## Information provided
(** * Browser-agent worker (browser_use_worker.py): a shallow embedding

    The worker is a line-oriented JSON server.  Its pure part (the
    send-keys token normaliser and the action sanitizer) is embedded as
    plain functions on strings and Python values.  Its effectful part
    (handlers, session manager, background run, dispatcher loop) is
    embedded as programs in a small free monad [prog] whose nodes are the
    effects the source performs: writing an envelope on stdout, reading or
    assigning the global [STATE], calling or awaiting the external engine,
    creating, polling and cancelling the background task.

    Conventions.
    - A Python [str] is a Rocq [string]; characters are code points below
      256 (Latin-1), which fixes what [strip] and [lower] do.
    - JSON and engine values are [pyval]; JSON numbers are integers;
      engine objects are opaque handles [PObj].
    - A dict is an association list in insertion order, looked up by its
      first matching key.
    - Library calls whose result the source does not determine (the
      engine, [os], [int], [re.sub], ...) are external calls answered by
      the environment.
    - [interp] runs one task at a time against an environment; the
      interleaving of the dispatcher with the background run is not
      modelled, a cancellation reaches the run as the answer to one of
      its awaits. *)

From Stdlib Require Import String Ascii List ZArith Bool Arith Lia.
From Stdlib Require Import Numbers.DecimalString.
Import ListNotations.
Local Open Scope string_scope.
Local Open Scope list_scope.
Set Warnings "-register-all".

(* ================================================================== *)
(** ** Python values *)
(* ================================================================== *)

Inductive pyval : Type :=
| PNone
| PBool (b : bool)
| PInt (z : Z)
| PStr (s : string)
| PList (l : list pyval)
| PDict (kvs : list (string * pyval))
| PObj (handle : nat).

(** [bool(v)] *)
Definition truthy (v : pyval) : bool :=
  match v with
  | PNone => false
  | PBool b => b
  | PInt z => negb (Z.eqb z 0)
  | PStr s => negb (String.eqb s "")
  | PList l => match l with [] => false | _ => true end
  | PDict kvs => match kvs with [] => false | _ => true end
  | PObj _ => true
  end.

Definition is_none (v : pyval) : bool :=
  match v with PNone => true | _ => false end.

(** [a or b] *)
Definition py_or (a b : pyval) : pyval := if truthy a then a else b.

Fixpoint assoc_get (kvs : list (string * pyval)) (key : string) : option pyval :=
  match kvs with
  | [] => None
  | (k, v) :: rest => if String.eqb k key then Some v else assoc_get rest key
  end.

(** [d.get(key, default)] on a value known to be a dict. *)
Definition dict_get (kvs : list (string * pyval)) (key : string) (default : pyval) : pyval :=
  match assoc_get kvs key with
  | Some v => v
  | None => default
  end.

(* ================================================================== *)
(** ** Python string operations *)
(* ================================================================== *)

Definition code (c : ascii) : nat := nat_of_ascii c.

(** [c.isspace()] on code points below 256. *)
Definition py_isspace (c : ascii) : bool :=
  let n := code c in
  (((9 <=? n) && (n <=? 13)) || ((28 <=? n) && (n <=? 32))
   || (n =? 133) || (n =? 160))%nat.

Fixpoint lstrip (s : string) : string :=
  match s with
  | String c s' => if py_isspace c then lstrip s' else s
  | EmptyString => EmptyString
  end.

Fixpoint rstrip (s : string) : string :=
  match s with
  | String c s' =>
      match rstrip s' with
      | EmptyString => if py_isspace c then EmptyString else String c EmptyString
      | r => String c r
      end
  | EmptyString => EmptyString
  end.

(** [s.strip()] *)
Definition py_strip (s : string) : string := rstrip (lstrip s).

Definition lower_char (c : ascii) : ascii :=
  let n := code c in
  if (((65 <=? n) && (n <=? 90))
      || ((192 <=? n) && (n <=? 222) && negb (n =? 215)))%nat
  then ascii_of_nat (n + 32) else c.

(** [s.lower()] *)
Fixpoint py_lower (s : string) : string :=
  match s with
  | String c s' => String (lower_char c) (py_lower s')
  | EmptyString => EmptyString
  end.

(** [ch in s] for a one-character needle. *)
Fixpoint contains_char (ch : ascii) (s : string) : bool :=
  match s with
  | String c s' => Ascii.eqb c ch || contains_char ch s'
  | EmptyString => false
  end.

(** [s.split(sep)] for a one-character separator: [acc] is the field
    being read. *)
Fixpoint split_on (sep : ascii) (acc : string) (s : string) : list string :=
  match s with
  | String c s' =>
      if Ascii.eqb c sep then acc :: split_on sep "" s'
      else split_on sep (acc ++ String c "")%string s'
  | EmptyString => [acc]
  end.

Definition py_split (sep : ascii) (s : string) : list string := split_on sep "" s.

(** [sep.join(parts)] *)
Fixpoint py_join (sep : string) (parts : list string) : string :=
  match parts with
  | [] => ""
  | [p] => p
  | p :: rest => (p ++ sep ++ py_join sep rest)%string
  end.

Definition in_strs (s : string) (l : list string) : bool :=
  existsb (String.eqb s) l.

(** [s[:n]] for [0 <= n]. *)
Definition py_prefix (n : nat) (s : string) : string := substring 0 n s.

(** [s[i:]] *)
Fixpoint py_drop (i : nat) (s : string) : string :=
  match i, s with
  | 0, _ => s
  | S i', String _ s' => py_drop i' s'
  | S _, EmptyString => EmptyString
  end.

(** [s[i:j]] for [0 <= i], [0 <= j]. *)
Definition py_slice (i j : nat) (s : string) : string := substring i (j - i) s.

Definition Z_to_string (z : Z) : string := NilZero.string_of_int (Z.to_int z).

(* ================================================================== *)
(** ** _normalize_send_keys_token *)
(* ================================================================== *)

Definition simple_map : list (string * string) :=
  [ ("enter", "Enter"); ("return", "Enter"); ("tab", "Tab");
    ("escape", "Escape"); ("esc", "Escape"); ("backspace", "Backspace");
    ("delete", "Delete"); ("space", "Space"); ("pagedown", "PageDown");
    ("pageup", "PageUp"); ("arrowup", "ArrowUp"); ("arrowdown", "ArrowDown");
    ("arrowleft", "ArrowLeft"); ("arrowright", "ArrowRight");
    ("home", "Home"); ("end", "End") ].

## Task
In the entries above, find the line with "(handle : nat)." and the line with "(** ** Python string operations *)", then restate word for word both of them and every line between, with nothing more.

## Solution
| PObj (handle : nat).

(** [bool(v)] *)
Definition truthy (v : pyval) : bool :=
  match v with
  | PNone => false
  | PBool b => b
  | PInt z => negb (Z.eqb z 0)
  | PStr s => negb (String.eqb s "")
  | PList l => match l with [] => false | _ => true end
  | PDict kvs => match kvs with [] => false | _ => true end
  | PObj _ => true
  end.

Definition is_none (v : pyval) : bool :=
  match v with PNone => true | _ => false end.

(** [a or b] *)
Definition py_or (a b : pyval) : pyval := if truthy a then a else b.

Fixpoint assoc_get (kvs : list (string * pyval)) (key : string) : option pyval :=
  match kvs with
  | [] => None
  | (k, v) :: rest => if String.eqb k key then Some v else assoc_get rest key
  end.

(** [d.get(key, default)] on a value known to be a dict. *)
Definition dict_get (kvs : list (string * pyval)) (key : string) (default : pyval) : pyval :=
  match assoc_get kvs key with
  | Some v => v
  | None => default
  end.

(* ================================================================== *)
(** ** Python string operations *)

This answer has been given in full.